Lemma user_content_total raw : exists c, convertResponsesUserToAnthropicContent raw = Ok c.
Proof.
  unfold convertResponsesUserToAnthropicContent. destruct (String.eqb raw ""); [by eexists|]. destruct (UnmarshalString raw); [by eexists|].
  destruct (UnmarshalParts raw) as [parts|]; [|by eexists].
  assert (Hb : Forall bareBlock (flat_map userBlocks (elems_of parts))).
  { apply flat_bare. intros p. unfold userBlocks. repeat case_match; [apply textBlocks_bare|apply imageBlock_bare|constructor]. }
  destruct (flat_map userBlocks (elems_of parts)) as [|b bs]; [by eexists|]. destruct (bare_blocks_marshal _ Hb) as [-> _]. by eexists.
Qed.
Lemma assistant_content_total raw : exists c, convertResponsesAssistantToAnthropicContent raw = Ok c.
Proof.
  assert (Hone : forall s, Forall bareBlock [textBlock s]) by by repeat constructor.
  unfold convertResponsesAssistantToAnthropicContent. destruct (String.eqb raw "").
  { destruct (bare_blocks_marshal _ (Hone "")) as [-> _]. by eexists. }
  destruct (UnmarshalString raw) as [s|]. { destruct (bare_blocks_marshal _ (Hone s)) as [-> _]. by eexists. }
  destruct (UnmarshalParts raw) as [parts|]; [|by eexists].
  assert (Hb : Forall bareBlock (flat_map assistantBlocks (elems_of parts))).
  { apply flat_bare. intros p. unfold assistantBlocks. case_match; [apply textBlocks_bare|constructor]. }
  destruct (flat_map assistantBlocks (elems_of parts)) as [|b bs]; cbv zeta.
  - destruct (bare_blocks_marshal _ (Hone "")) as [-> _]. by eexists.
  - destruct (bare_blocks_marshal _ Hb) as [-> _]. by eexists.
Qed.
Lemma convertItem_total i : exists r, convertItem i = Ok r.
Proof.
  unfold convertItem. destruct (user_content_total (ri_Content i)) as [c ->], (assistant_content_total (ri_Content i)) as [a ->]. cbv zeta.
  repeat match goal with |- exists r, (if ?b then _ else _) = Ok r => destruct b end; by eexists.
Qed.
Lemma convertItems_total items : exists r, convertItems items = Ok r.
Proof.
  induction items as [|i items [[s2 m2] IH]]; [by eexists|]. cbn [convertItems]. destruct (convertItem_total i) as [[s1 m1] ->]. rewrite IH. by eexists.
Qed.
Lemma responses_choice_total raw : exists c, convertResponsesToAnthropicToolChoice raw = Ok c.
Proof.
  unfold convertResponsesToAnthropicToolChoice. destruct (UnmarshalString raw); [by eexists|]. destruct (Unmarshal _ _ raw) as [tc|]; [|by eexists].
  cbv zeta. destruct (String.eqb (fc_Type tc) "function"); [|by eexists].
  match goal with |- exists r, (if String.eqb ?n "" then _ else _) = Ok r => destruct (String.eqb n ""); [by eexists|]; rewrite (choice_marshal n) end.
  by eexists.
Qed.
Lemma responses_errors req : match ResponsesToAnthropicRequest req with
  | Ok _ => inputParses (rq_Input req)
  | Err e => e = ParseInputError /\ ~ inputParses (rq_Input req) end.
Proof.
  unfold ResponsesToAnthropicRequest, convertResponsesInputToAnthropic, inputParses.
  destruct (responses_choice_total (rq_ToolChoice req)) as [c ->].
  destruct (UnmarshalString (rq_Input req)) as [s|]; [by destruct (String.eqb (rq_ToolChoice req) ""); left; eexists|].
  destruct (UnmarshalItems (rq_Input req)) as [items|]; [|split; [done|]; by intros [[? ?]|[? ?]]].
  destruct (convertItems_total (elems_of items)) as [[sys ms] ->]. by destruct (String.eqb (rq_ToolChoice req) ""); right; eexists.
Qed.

____

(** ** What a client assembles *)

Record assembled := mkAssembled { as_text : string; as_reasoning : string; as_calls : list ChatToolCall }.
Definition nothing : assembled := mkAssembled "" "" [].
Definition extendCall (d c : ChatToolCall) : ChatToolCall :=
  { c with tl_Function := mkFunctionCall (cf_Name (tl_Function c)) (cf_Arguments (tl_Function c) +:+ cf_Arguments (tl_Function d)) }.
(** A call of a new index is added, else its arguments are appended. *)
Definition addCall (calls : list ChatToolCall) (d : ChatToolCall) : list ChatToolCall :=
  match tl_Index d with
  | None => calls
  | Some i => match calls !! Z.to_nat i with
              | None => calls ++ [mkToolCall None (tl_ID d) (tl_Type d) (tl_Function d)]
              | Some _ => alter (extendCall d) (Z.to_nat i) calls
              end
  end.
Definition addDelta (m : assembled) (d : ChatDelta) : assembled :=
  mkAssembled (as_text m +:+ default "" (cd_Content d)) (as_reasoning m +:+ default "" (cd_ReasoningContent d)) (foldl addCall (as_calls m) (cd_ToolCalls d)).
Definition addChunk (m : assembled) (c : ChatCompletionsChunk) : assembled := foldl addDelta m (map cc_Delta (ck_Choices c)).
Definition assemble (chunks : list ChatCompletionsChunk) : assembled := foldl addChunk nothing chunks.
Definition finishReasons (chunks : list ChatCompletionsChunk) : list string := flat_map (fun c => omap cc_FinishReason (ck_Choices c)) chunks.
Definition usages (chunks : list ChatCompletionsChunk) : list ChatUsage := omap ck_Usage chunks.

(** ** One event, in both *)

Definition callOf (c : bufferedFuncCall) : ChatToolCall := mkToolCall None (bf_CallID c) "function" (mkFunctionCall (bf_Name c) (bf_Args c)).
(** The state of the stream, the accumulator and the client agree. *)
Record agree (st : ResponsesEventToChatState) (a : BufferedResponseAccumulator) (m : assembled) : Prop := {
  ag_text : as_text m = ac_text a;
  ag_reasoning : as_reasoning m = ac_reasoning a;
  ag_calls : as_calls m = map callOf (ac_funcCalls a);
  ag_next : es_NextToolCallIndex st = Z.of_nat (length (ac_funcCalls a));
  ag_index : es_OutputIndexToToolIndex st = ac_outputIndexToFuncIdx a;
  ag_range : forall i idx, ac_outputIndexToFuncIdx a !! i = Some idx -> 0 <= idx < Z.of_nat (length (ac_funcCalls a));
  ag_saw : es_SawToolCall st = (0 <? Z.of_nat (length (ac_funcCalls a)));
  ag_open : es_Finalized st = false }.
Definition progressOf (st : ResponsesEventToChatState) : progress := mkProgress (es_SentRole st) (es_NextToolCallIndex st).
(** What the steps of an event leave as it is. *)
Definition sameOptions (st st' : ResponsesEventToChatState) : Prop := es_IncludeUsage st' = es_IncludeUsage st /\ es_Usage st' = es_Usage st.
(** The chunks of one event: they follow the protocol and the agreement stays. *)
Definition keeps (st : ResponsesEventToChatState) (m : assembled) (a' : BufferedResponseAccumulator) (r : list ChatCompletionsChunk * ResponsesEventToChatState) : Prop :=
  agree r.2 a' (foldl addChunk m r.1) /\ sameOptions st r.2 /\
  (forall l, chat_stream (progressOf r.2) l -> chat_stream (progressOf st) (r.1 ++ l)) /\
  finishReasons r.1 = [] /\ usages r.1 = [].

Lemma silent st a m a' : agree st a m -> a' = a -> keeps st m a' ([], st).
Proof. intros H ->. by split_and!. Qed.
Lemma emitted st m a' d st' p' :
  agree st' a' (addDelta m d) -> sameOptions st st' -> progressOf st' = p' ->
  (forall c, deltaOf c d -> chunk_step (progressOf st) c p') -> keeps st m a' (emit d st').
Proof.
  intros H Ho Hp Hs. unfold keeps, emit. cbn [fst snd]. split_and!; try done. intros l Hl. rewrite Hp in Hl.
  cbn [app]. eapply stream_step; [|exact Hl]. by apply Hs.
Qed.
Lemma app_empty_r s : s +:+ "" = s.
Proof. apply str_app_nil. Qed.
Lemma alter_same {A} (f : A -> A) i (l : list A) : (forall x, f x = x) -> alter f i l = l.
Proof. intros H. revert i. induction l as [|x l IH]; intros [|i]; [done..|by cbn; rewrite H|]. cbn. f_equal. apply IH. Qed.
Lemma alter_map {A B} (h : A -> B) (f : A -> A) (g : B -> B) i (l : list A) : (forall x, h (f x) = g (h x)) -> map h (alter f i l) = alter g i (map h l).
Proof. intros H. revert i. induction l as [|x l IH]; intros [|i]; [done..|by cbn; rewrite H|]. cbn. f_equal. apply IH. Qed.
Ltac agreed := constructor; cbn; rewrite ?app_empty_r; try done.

____

_Exercise description:_
Repeat, character for character, the lines of the material above from the line with "(** ** One event, in both *)" through the line with "ag_next : es_NextToolCallIndex".

_Answer for the task:_
(** ** One event, in both *)

Definition callOf (c : bufferedFuncCall) : ChatToolCall := mkToolCall None (bf_CallID c) "function" (mkFunctionCall (bf_Name c) (bf_Args c)).
(** The state of the stream, the accumulator and the client agree. *)
Record agree (st : ResponsesEventToChatState) (a : BufferedResponseAccumulator) (m : assembled) : Prop := {
  ag_text : as_text m = ac_text a;
  ag_reasoning : as_reasoning m = ac_reasoning a;
  ag_calls : as_calls m = map callOf (ac_funcCalls a);
  ag_next : es_NextToolCallIndex st = Z.of_nat (length (ac_funcCalls a));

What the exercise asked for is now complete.